For our purposes, it is enough to say that while a justification is ideal and universal, a legitimation is empirical and based on consensus. In the jargon of contemporary political philosophy, I use justification in a substantive manner and legitimation in procedural manner. It is clear that, by doing so, I force the terms of the question, given that the difference between the concepts is clearly more subtle than what I make of it here. At any rate, this forcing of the terms is proposed for the sake of the argument, and the conceptual difference between justification and legitimation remains nonetheless significant. If the distinction works, it may be claimed that my view entails a certain degree of complementariness of justification and legitimation: to have a just war, both a just cause and an entitlement are required.

Let us now return to our main problem. We mentioned the consent of the UN as a case of plausible legitimation of a war. If we consider a legitimation process more in general, and connect it with its procedural and consensus-related aspects, we may say that multilateral consent and the recourse to an adequate procedure constitute prima facie a good legitimation pre-requisite in case of humanitarian intervention (taking this oblique situation as being paradigmatic). All this supplements the provisions of international law and current international customs. From an empirical viewpoint, it replaces the consensus of humanity – which, in point of fact, is obviously impossible – about extreme violations of human rights, in much the same way as a majority vote within a democratic state replaces, in some cases, the will of all the citizens.

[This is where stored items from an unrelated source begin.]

(** * overpass-ts: request executor, status parser and result adapters

    A shallow embedding of [src/overpass.ts] and [src/utils.ts] together
    with the properties of the retry engine, the status parser, the
    status fetch and the result adapters.

    Conventions of the embedding:
    - a JavaScript [string] is a [string] of 8-bit characters;
    - a JavaScript [number] (retry budgets, slot waiting times, HTTP
      status codes, milliseconds) is an integer, an infinity or [NaN],
      the value [parseInt] gives on garbage;
    - a promise chain is sequential code in a state-and-exception monad:
      the state is the object store and the trace of observable events
      (requests, timers, console lines); a rejected promise is a thrown
      error;
    - the remote service is an arbitrary function from the events seen so
      far to the outcome of the next [fetch]. *)

From Stdlib Require Import ZArith Ascii Lia.
From stdpp Require Import base option list strings pretty.

(** ** JavaScript built-ins used by the source *)

Module JS.

(** *** Numbers *)

(** The numbers of the program: the integers, the two infinities and
    [NaN]. On integers [+], [-] and [*] are exact, which is what the
    binary64 operations do as long as the operands and the result are
    safe integers, of magnitude at most [MAX_SAFE]; the theorems that
    follow a computation over a range of values state the range.
    Fractions and the sign of zero are left out. *)
Inductive number : Type :=
  | NaN
  | Num (z : Z)
  | Inf (positive : bool).

(** [2 ** 53], the largest integer up to which every integer is a
    binary64 number and [n - 1] differs from [n]. *)
Definition MAX_SAFE : Z := 9007199254740992.

(** [a + b], [a - b], [a * b] *)
Definition add (a b : number) : number :=
  match a, b with
  | Num x, Num y => Num (x + y)
  | Inf p, Num _ => Inf p
  | Num _, Inf q => Inf q
  | Inf p, Inf q => if Bool.eqb p q then Inf p else NaN
  | _, _ => NaN
  end.
Definition sub (a b : number) : number :=
  match a, b with
  | Num x, Num y => Num (x - y)
  | Inf p, Num _ => Inf p
  | Num _, Inf q => Inf (negb q)
  | Inf p, Inf q => if Bool.eqb p q then NaN else Inf p
  | _, _ => NaN
  end.
Definition mul (a b : number) : number :=
  match a, b with
  | Num x, Num y => Num (x * y)
  | Inf p, Num y => if (y =? 0)%Z then NaN else Inf (Bool.eqb p (0 <? y)%Z)
  | Num x, Inf q => if (x =? 0)%Z then NaN else Inf (Bool.eqb (0 <? x)%Z q)
  | Inf p, Inf q => Inf (Bool.eqb p q)
  | _, _ => NaN
  end.

(** [a > b], [a >= b], [a == b] and [a === b] on numbers: every
    comparison with [NaN] is false. *)
Definition gt (a b : number) : bool :=
  match a, b with
  | Num x, Num y => (y <? x)%Z
  | Inf p, Num _ => p
  | Num _, Inf q => negb q
  | Inf p, Inf q => p && negb q
  | _, _ => false
  end.
Definition ge (a b : number) : bool :=
  match a, b with
  | Num x, Num y => (y <=? x)%Z
  | Inf p, Num _ => p
  | Num _, Inf q => negb q
  | Inf p, Inf q => p || negb q
  | _, _ => false
  end.
Definition eq (a b : number) : bool :=
  match a, b with
  | Num x, Num y => (x =? y)%Z
  | Inf p, Inf q => Bool.eqb p q
  | _, _ => false
  end.

(** A property that was never assigned reads as [undefined]; in [>] and
    in [== 0] it behaves like [NaN]. *)
Definition ToNumber (v : option number) : number :=
  match v with
  | Some n => n
  | None => NaN
  end.

(** [Math.min(a, b)] and [Math.max(a, b)]: [NaN] as soon as one argument
    is [NaN]. *)
Definition min2 (a b : number) : number :=
  match a, b with
  | Num x, Num y => Num (Z.min x y)
  | Inf p, Num y => if p then Num y else Inf false
  | Num x, Inf q => if q then Num x else Inf false
  | Inf p, Inf q => Inf (p && q)
  | _, _ => NaN
  end.
Definition max2 (a b : number) : number :=
  match a, b with
  | Num x, Num y => Num (Z.max x y)
  | Inf p, Num y => if p then Inf true else Num y
  | Num x, Inf q => if q then Inf true else Num x
  | Inf p, Inf q => Inf (p || q)
  | _, _ => NaN
  end.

8. At this point, we might consider a further distinction that, in my view, is worth bringing into play even though its role in the present context is only a minor one: the distinction between legitimation and legality. Although legality and legitimation are related, they are not the same thing. The legality of a humanitarian intervention presupposes a well-conducted procedure that, as a rule in case of armed conflicts, is backed up by a vote of the UN Security Council in favor of such intervention. However, legal proceedings need not represent the only way of legitimating an intervention, particularly if we consider how the Security Council actually works with some states (like Russia and US) in condition of putting a systematic veto on interventions they dislike. Besides, from a historical point of view, it should be noted that the few humanitarian interventions that have been successful, such as those made by India in Pakistan and by Vietnam in Cambodia, have been conducted wholly outside the mechanism provided by the UN. At other times, the urgency of the matter might instead require an immediate intervention, where there is no time to go through all the required procedures. In these cases, although illegal in a strict sense, an intervention may still be legitimate. This was the opinion of authoritative international agencies regarding the intervention in Kosovo – an opinion that, all things considered, does not conflict with the theory (in Kosovo there was a unanimous NATO vote and the consent of the states in the region affected by the conflict).

In other words, although legality and legitimation are related, they are not the same thing. In view of the fact that legitimation is not a synonym of legality but, in any event, presupposes procedures, it may be said that the legitimation of a humanitarian intervention should not leave aside the concrete historical circumstances in which that intervention takes place. Given a strong presumption against the use of force, and given a general respect for national sovereignty, the utmost caution is required in ascertaining the legitimation of a humanitarian intervention.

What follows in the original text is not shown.